Much of this has been known for a long time. So why will there be a new impetus? Key is the renewed political momentum in member states. Issues such as the rise of anti-globalisation sentiments exploited by populists, the perceived unfairness of corporate taxation or the unease regarding Chinese investments have gained in political salience in many domestic debates. There is also renewed momentum in favour of European integration, as shown by the recent step towards further cooperation in the field of security, which will have an impact on the defence sector. At the same time, the global environment is changing, with a rise of protectionism and with the United States no longer being a stable guarantor of an open global economic system. And competition based on lower taxation or lesser labour and environmental standards could potentially come much closer to home, depending on the direction of UK policy post Brexit. A ‘mercantilist’ UK would trigger a response from the EU to prevent unfair competition.

Towards a European industrial policy?

A European industrial policy is very much needed in this context. It does not imply that the EU will, for example, block Chinese investments, harmonise national tax policies or erect a protective wall around the EU27 economy. Rather, the EU needs a consistent and strategic framework for its policies, to maintain and defend openness and competition. It should show that there is no need for protectionism and closed markets when faced with global competition.

But the bad news is that political pressures will not necessarily lead to a European industrial policy. Unless there is a coordinated response, it might well result in national actions, implying ineffectiveness with regard to third countries and further fragmentation of the Single Market. Some member states would have the financial and institutional capacity to do significantly more than others, resulting in a deepening of inequalities. Others might well succumb to the temptation to protect uncompetitive industries, providing short-term relief but weakening the EU in the long term. This would be the worst of all worlds – an industrial policy that reduces competitiveness instead of enhancing it.




The EU and its members should develop a coordinated and strategic industrial policy that supports Europe’s industrial transformations, deals with inconsistencies, addresses legitimate social concerns and enhances the EU’s overall competitiveness. More specifically, it should entail a more consistent approach towards third countries on investment, a more forward-looking competition policy that takes into account the distortions within global competition caused by government interventions and the right incentive system to encourage innovation and the greening and digitalisation of industry.

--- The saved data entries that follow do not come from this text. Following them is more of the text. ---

(* ===== verification/FsrpcOutput.v ===== *)
(** * What an FS-RPC session writes, counts and reports

    Error numbers, the bytes and the order of the answers ([serve_answers]), and
    the metrics of [daemon/fsrpc_server.go]. *)
From Stdlib Require Import Ascii.
From S2P Require Export FsrpcTable.

(** ** Error numbers *)

(** a failed host call is never reported as a success: the error number
    of every Go error is one of ten positive numbers the guest knows. *)
Theorem mapOSError_known e :
  mapOSError (Some e) ∈ [linuxErrNoent; linuxErrAcces; linuxErrExist; linuxErrNotDir;
    linuxErrIsDir; linuxErrInval; linuxErrROFS; linuxErrLoop; linuxErrBadf; linuxErrIO].
Proof.
  unfold mapOSError, errno_case. repeat case_match;
    repeat first [by left | right].
Qed.

(** for the error a call of package os returns, the guest gets the errno
    inside it; EPERM is reported as EACCES, ENOTEMPTY as EEXIST, and an errno
    without a case as EIO. *)
Theorem mapOSError_errno op path n text :
  mapOSError (Some (EPath op path (EErrno n text))) =
    if bool_decide (n ∈ [2; 13; 17; 20; 21; 22; 30; 40; 9]) then n
    else if n =? 1 then linuxErrAcces
    else if n =? 39 then linuxErrExist
    else linuxErrIO.
Proof.
  unfold mapOSError, IsNotExist, IsPermission, IsExist, errno_case. simpl.
  repeat match goal with
         | |- context [n =? ?k] => destruct (Z.eqb_spec n k) as [->|]; [by vm_compute|]
         end.
  rewrite bool_decide_false; [done|]. intros Hin.
  repeat (apply elem_of_cons in Hin as [Hin|Hin]; [done|]). by apply not_elem_of_nil in Hin.
Qed.

(** ** Writing to the connection *)

(** What a connection took from [data], for one that keeps the contract of
    [io.Writer]: a prefix, all of it unless it reports an error. *)
Class ConnTakes {CS} (OS : ConnOS CS) (taken : CS → list byte) := conn_takes data c :
  let '((n, _), c') := conn_write data c in
  0 ≤ n ≤ Z.of_nat (length data) ∧ taken c' = taken c ++ take (Z.to_nat n) data.

Section writing.
Context `{OS : ConnOS CS} `{HO : HostOS HS} (taken : CS → list byte) `{!ConnTakes OS taken}.
Implicit Types s : fsrpcServer CS.

Lemma run_writeAllConn fuel data s (h : HS) :
  (length data ≤ fuel)%nat →
  ∃ r c, run (writeAllConn fuel data s) h = (Done r (set_conn c s), h, [])
  ∧ ∃ k, taken c = taken (sv_conn s) ++ take k data ∧ (r = None → (length data ≤ k)%nat).
Proof.
  revert data s. induction fuel as [|fuel IH]; intros data s Hlen.
  { destruct data; [|simpl in Hlen; lia]. exists None, (sv_conn s). split; [by destruct s|].
    exists 0%nat. by rewrite app_nil_r. }
  destruct data as [|b data'] eqn:Hd.
  { exists None, (sv_conn s). split; [by destruct s|]. exists 0%nat. by rewrite app_nil_r. }
  rewrite <-Hd in *. assert (Hpos : (0 < length data)%nat) by (subst; simpl; lia).
  assert (Hstep : writeAllConn (S fuel) data s =
    let '((n, err), c) := conn_write data (sv_conn s) in
    match err with
    | Some e => Ret (Done (Some e) (set_conn c s))
    | None => if n <=? 0 then Ret (Done (Some "short write") (set_conn c s))
              else if Z.of_nat (length data) <? n then Ret (Panicked "slice bounds out of range")
              else writeAllConn fuel (drop (Z.to_nat n) data) (set_conn c s)
    end).
  { rewrite Hd. simpl writeAllConn. unfold conn_write_, mbind, M_mbind, M_bind. simpl.
    destruct (conn_write _ _) as [[n err] c]. simpl. destruct err; [done|].
    destruct (n <=? 0); [done|]. by destruct (_ <? n). }
  clear b data' Hd. rewrite Hstep. pose proof (conn_takes data (sv_conn s)) as Ht.
  destruct (conn_write data (sv_conn s)) as [[n err] c]. destruct Ht as [Hn Ht].
  destruct err as [e|].
  { eexists (Some e), c. split; [done|]. by exists (Z.to_nat n). }
  destruct (n <=? 0) eqn:En.
  { eexists (Some "short write"), c. split; [done|]. by exists (Z.to_nat n). }
  apply Z.leb_gt in En. replace (Z.of_nat (length data) <? n) with false
    by (symmetry; apply Z.ltb_ge; lia).
  destruct (IH (drop (Z.to_nat n) data) (set_conn c s)) as (r & c' & Hr & k & Hk & Hk').
  { rewrite length_drop. lia. }
  exists r, c'. split; [exact Hr|]. exists (Z.to_nat n + k)%nat. split.
  - simpl in Hk. by rewrite Hk, Ht, <-(app_assoc (taken (sv_conn s))), take_take_drop.
  - intros ->. specialize (Hk' eq_refl). rewrite length_drop in Hk'. lia.
Qed.

(** writeAllConn ends without panic on every connection that keeps the
    contract of io.Writer, however small the pieces it takes: it has written a
    prefix of the data, and all of it when it reports no error. *)
Theorem writeAllConn_total data s (h : HS) :
  ∃ r c, run (writeAllConn (length data) data s) h = (Done r (set_conn c s), h, [])
  ∧ match r with
    | None => taken c = taken (sv_conn s) ++ data
    | Some _ => ∃ k, taken c = taken (sv_conn s) ++ take k data
    end.
Proof.
  destruct (run_writeAllConn (length data) data s h) as (r & c & Hr & k & Hk & Hall); [lia|].
  exists r, c. split; [exact Hr|]. destruct r; [by exists k|].
  by rewrite Hk, take_ge by auto.
Qed.

(** A connection that takes something of every write and reports no error. *)
Class ConnReliable {CS'} (OS' : ConnOS CS') := conn_reliable data c : data ≠ [] →
  (conn_write data c).1.2 = None ∧ 0 < (conn_write data c).1.1.

Lemma run_writeAllConn_reliable `{!ConnReliable OS} fuel data s (h : HS) r c :
  run (writeAllConn fuel data s) h = (Done r (set_conn c s), h, []) → r = None.
Proof.
  revert data s. induction fuel as [|fuel IH]; intros data s; destruct data as [|b data'];
    simpl; [congruence..| |].
  - congruence.
  - unfold conn_write_, mbind, M_mbind, M_bind. simpl.
    pose proof (conn_reliable (b :: data') (sv_conn s)) as [He Hn]; [done|].
    destruct (conn_write _ _) as [[n err] c1]. simpl in *. subst err.
    destruct (n <=? 0) eqn:E; [apply Z.leb_le in E; lia|].
    destruct (_ <? n); simpl; [congruence|]. apply (IH _ (set_conn c1 s)).
Qed.
End writing.

(** ** One answer per request *)
Section answers.
Context `{RT : GoRuntime} `{C : Codec} `{OS : ConnOS CS} `{HO : HostOS HS}.
Context (cfg : fsrpcConfig) (taken : CS → list byte) `{!ConnTakes OS taken} `{!ConnReliable OS}.
Context (Hmarshal : ∀ m, ∃ e, Marshal m = Good e).
Implicit Types s : fsrpcServer CS.

(** The requests of a stream, up to its end or the first frame that is none. *)
Fixpoint decoded (fuel : nat) (input : list byte) : list fsrpcRequest :=
  match fuel with
  | O => []
  | S k =>
      match readFrame input with
      | Good (frame, rest) =>
          match decodeFSRPCRequest frame with
          | Good req => req :: decoded k rest
          | Bad _ => []
          end
      | Bad _ => []
      end
  end.

(** The frame that answers a request. *)
Definition answer_frame (req : fsrpcRequest) (a : reply) : list byte :=
  match Marshal (response_msg (req_id req) (req_op req) a.1.2 a.1.1 a.2) with
  | Good e => encode_frame e
  | Bad _ => []
  end.

Lemma run_sendResponse req (a : reply) s (h : HS) :
  ∃ n c, run (sendResponse (req_id req) (req_op req) a.1.2 a.1.1 a.2 s) h
         = (Done (Good n) (set_conn c s), h, [])
  ∧ taken c = taken (sv_conn s) ++ answer_frame req a.
Proof.
  unfold sendResponse, answer_frame. destruct (Hmarshal
    (response_msg (req_id req) (req_op req) a.1.2 a.1.1 a.2)) as [e ->].
  set (data := encode_frame e).
  destruct (run_writeAllConn taken (length data) data s h) as (r & c & Hr & k & Hk & Hall); [lia|].
  pose proof (run_writeAllConn_reliable _ _ _ _ _ _ Hr) as ->.
  exists (Z.of_nat (length data)), c. rewrite run_mbind, Hr. split; [done|].
  by rewrite Hk, take_ge by auto.
Qed.

Lemma run_on_mount {A} (m : M fsrpcMount A) s (h : HS) :
  run (on_mount m s) h =
  let '(o, h1, tr) := run (m (sv_mount s)) h in
  match o with
  | Done a m' => (Done a (set_mount m' s), h1, tr)
  | Panicked e => (Panicked e, h1, tr)
  end.
Proof.
  unfold on_mount, zoom. rewrite run_bind.
  destruct (run (m (sv_mount s)) h) as [[[a m'|e] h1] tr]; simpl; by rewrite app_nil_r.
Qed.

Definition answered s s' (reqs : list fsrpcRequest) (answers : list reply) : Prop :=
  length answers = length reqs
  ∧ taken (sv_conn s') = taken (sv_conn s) ++ mjoin (zip_with answer_frame reqs answers)
  ∧ totalRequests (sv_metrics s')
    = uint64_of (totalRequests (sv_metrics s) + Z.of_nat (length reqs)).

Lemma answered_none s s' :
  u64_range (totalRequests (sv_metrics s)) → sv_conn s' = sv_conn s →
  sv_metrics s' = sv_metrics s → answered s s' [] [].
Proof.
  intros Hr Hc Hm. unfold answered. rewrite Hc, Hm, app_nil_r, Z.add_0_r.
  by rewrite uint64_of_small.
Qed.

(** One answered request, then the rest. *)
Lemma answered_cons s s1 s' req a reqs answers :
  taken (sv_conn s1) = taken (sv_conn s) ++ answer_frame req a →
  totalRequests (sv_metrics s1) = incr (totalRequests (sv_metrics s)) →
  answered s1 s' reqs answers → answered s s' (req :: reqs) (a :: answers).
Proof.
  intros Hc Hm (H1 & H2 & H3). split; [simpl; by rewrite H1|]. split.
  - rewrite H2, Hc. simpl. by rewrite <-app_assoc.
  - rewrite H3, Hm. unfold incr, uint64_of. simpl length.
    rewrite Zplus_mod_idemp_l. f_equal. lia.
Qed.

(** C39: on a reliable connection a session that does not panic answers every
    request it reads exactly once, in the order of the requests, each answer
    carrying its request's id and operation, and counts each once. *)
Theorem serve_answers fuel s (h h' : HS) r s' tr :
  u64_range (totalRequests (sv_metrics s)) →
  run (serve_loop cfg fuel s) h = (Done r s', h', tr) →
  ∃ answers, answered s s' (decoded fuel (sv_input s)) answers.
Proof.
  revert s h tr. induction fuel as [|fuel IH]; intros s h tr Hr; simpl.
  { intros; simplify_eq. exists []. by apply answered_none. }
  rewrite (pure_bind _ _ _ s s) by done.
  destruct (readFrame (sv_input s)) as [[frame rest]|e].
  2: { destruct e; simpl; intros; simplify_eq; exists []; by apply answered_none. }
  rewrite (pure_bind _ _ _ (set_input rest s) ()) by done. cbv zeta.
  destruct (decodeFSRPCRequest frame) as [req|e].
  2: { rewrite (pure_bind _ _ _ _ ()) by done. simpl. intros; simplify_eq.
       exists []. by apply answered_none. }
  intros (start & h1 & tr1 & _ & Hrun & _)%run_call_Done.
  apply run_mbind_Done in Hrun as (a & s1 & h2 & tr2 & tr3 & Hh & Hrun & _).
  destruct a as [[res errCode] message].
  rewrite run_on_mount in Hh.
  match type of Hh with
  | match ?x with _ => _ end = _ => destruct x as [[[x' m'|] h2'] tr2']
  end; [|congruence]. simplify_eq.
  apply run_mbind_Done in Hrun as ([] & s2 & h3 & tr4 & tr5 & Hlog & Hrun & _).
  assert (Hs2 : sv_conn s2 = sv_conn s ∧ sv_metrics s2 = sv_metrics s ∧ sv_input s2 = rest).
  { destruct (_ && _); simpl in Hlog; by simplify_eq. }
  destruct Hs2 as (Hc2 & Hm2 & Hi2).
  apply run_mbind_Done in Hrun as (sent & s3 & h4 & tr6 & tr7 & Hsend & Hrun & _).
  destruct (run_sendResponse req (res, errCode, message) s2 h3) as (n & c & Hsend' & Htk).
  simpl in Hsend'. rewrite Hsend' in Hsend. simplify_eq.
  apply run_call_Done in Hrun as (now & h5 & tr8 & _ & Hrun & _).
  rewrite (pure_bind _ _ _ _ ()) in Hrun by done.
  apply IH in Hrun as [answers Hans]; [|simpl; apply uint64_of_range].
  simpl in Hans. exists ((res, errCode, message) :: answers).
  eapply answered_cons; [..|exact Hans].
  - simpl. by rewrite Htk, Hc2.
  - simpl. by rewrite Hm2.
Qed.
End answers.

(** ** On the concrete host *)
#[global] Instance mem_conn_takes : ConnTakes mem_conn id.
Proof. intros data c. simpl. split; [lia|]. by rewrite Nat2Z.id, take_ge. Qed.
#[global] Instance mem_conn_reliable : ConnReliable mem_conn.
Proof. intros data c H. simpl. split; [done|]. destruct data; [done|simpl; lia]. Qed.

Definition demo_server (input : list byte) : fsrpcServer (list byte) :=
  newFSRPCServer [] input (demo_mount MountMode.RW) 1000.

Lemma writeAllConn_total_witness :
  ConnTakes mem_conn id
  ∧ ∃ r c, run (writeAllConn 3 (text_bytes "abc") (demo_server [])) demo_fs
           = (Done r (set_conn c (demo_server [])), demo_fs, [])
  ∧ match r with
    | None => id c = id (sv_conn (demo_server [])) ++ text_bytes "abc"
    | Some _ => ∃ k, id c = id (sv_conn (demo_server [])) ++ take k (text_bytes "abc")
    end.
Proof.
  split; [exact mem_conn_takes|].
  exact (writeAllConn_total id (text_bytes "abc") (demo_server []) demo_fs).
Defined.

(** Two requests: a ping and a lookup. *)
Definition answers_table : list obj :=
  [ [("t", VText "fs_request"); ("id", VU64 7); ("p", VObj [("op", VText "ping")])];
    [("t", VText "fs_request"); ("id", VU64 8);
     ("p", VObj [("op", VText "lookup"); ("req", VObj lookup_req)])] ].
Definition answers_input : list byte :=
  encode_frame [byte_of_Z 0] ++ encode_frame [byte_of_Z 1].
Definition answers_run :=
  run (@serve_loop mem_runtime (table_codec answers_table) _ mem_conn default_config 20
         (demo_server answers_input)) demo_fs.

Lemma serve_answers_witness :
  match answers_run with
  | (Done r s', h', tr) =>
      length (@decoded (table_codec answers_table) 20 answers_input) = 2%nat
      ∧ ∃ answers, @answered (table_codec answers_table) _ id (demo_server answers_input) s'
                     (@decoded (table_codec answers_table) 20 answers_input) answers
  | _ => False
  end.
Proof.
  assert (Hdone : match answers_run.1.1 with Done _ _ => true | _ => false end = true)
    by (by vm_compute).
  destruct answers_run as [[[r s'|] h'] tr] eqn:E; [|done].
  split; [by vm_compute|].
  eapply (@serve_answers mem_runtime (table_codec answers_table) _ mem_conn _ mem_host
    default_config id _ _ ltac:(intros m; by eexists) 20 (demo_server answers_input) demo_fs);
    [by vm_compute|exact E].
Defined.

The alternative is a fragmented and uneven policy, looking to preserve industrial jobs in the short term without responding to the structural challenges industry faces. To prevent such an outcome and to push this issue onto the EU agenda, it should be the countries in northern Europe that have traditionally been opposed to a European industrial policy that should take the lead, encouraging the Commission to establish a common strategic framework for Europe’s industrial policies.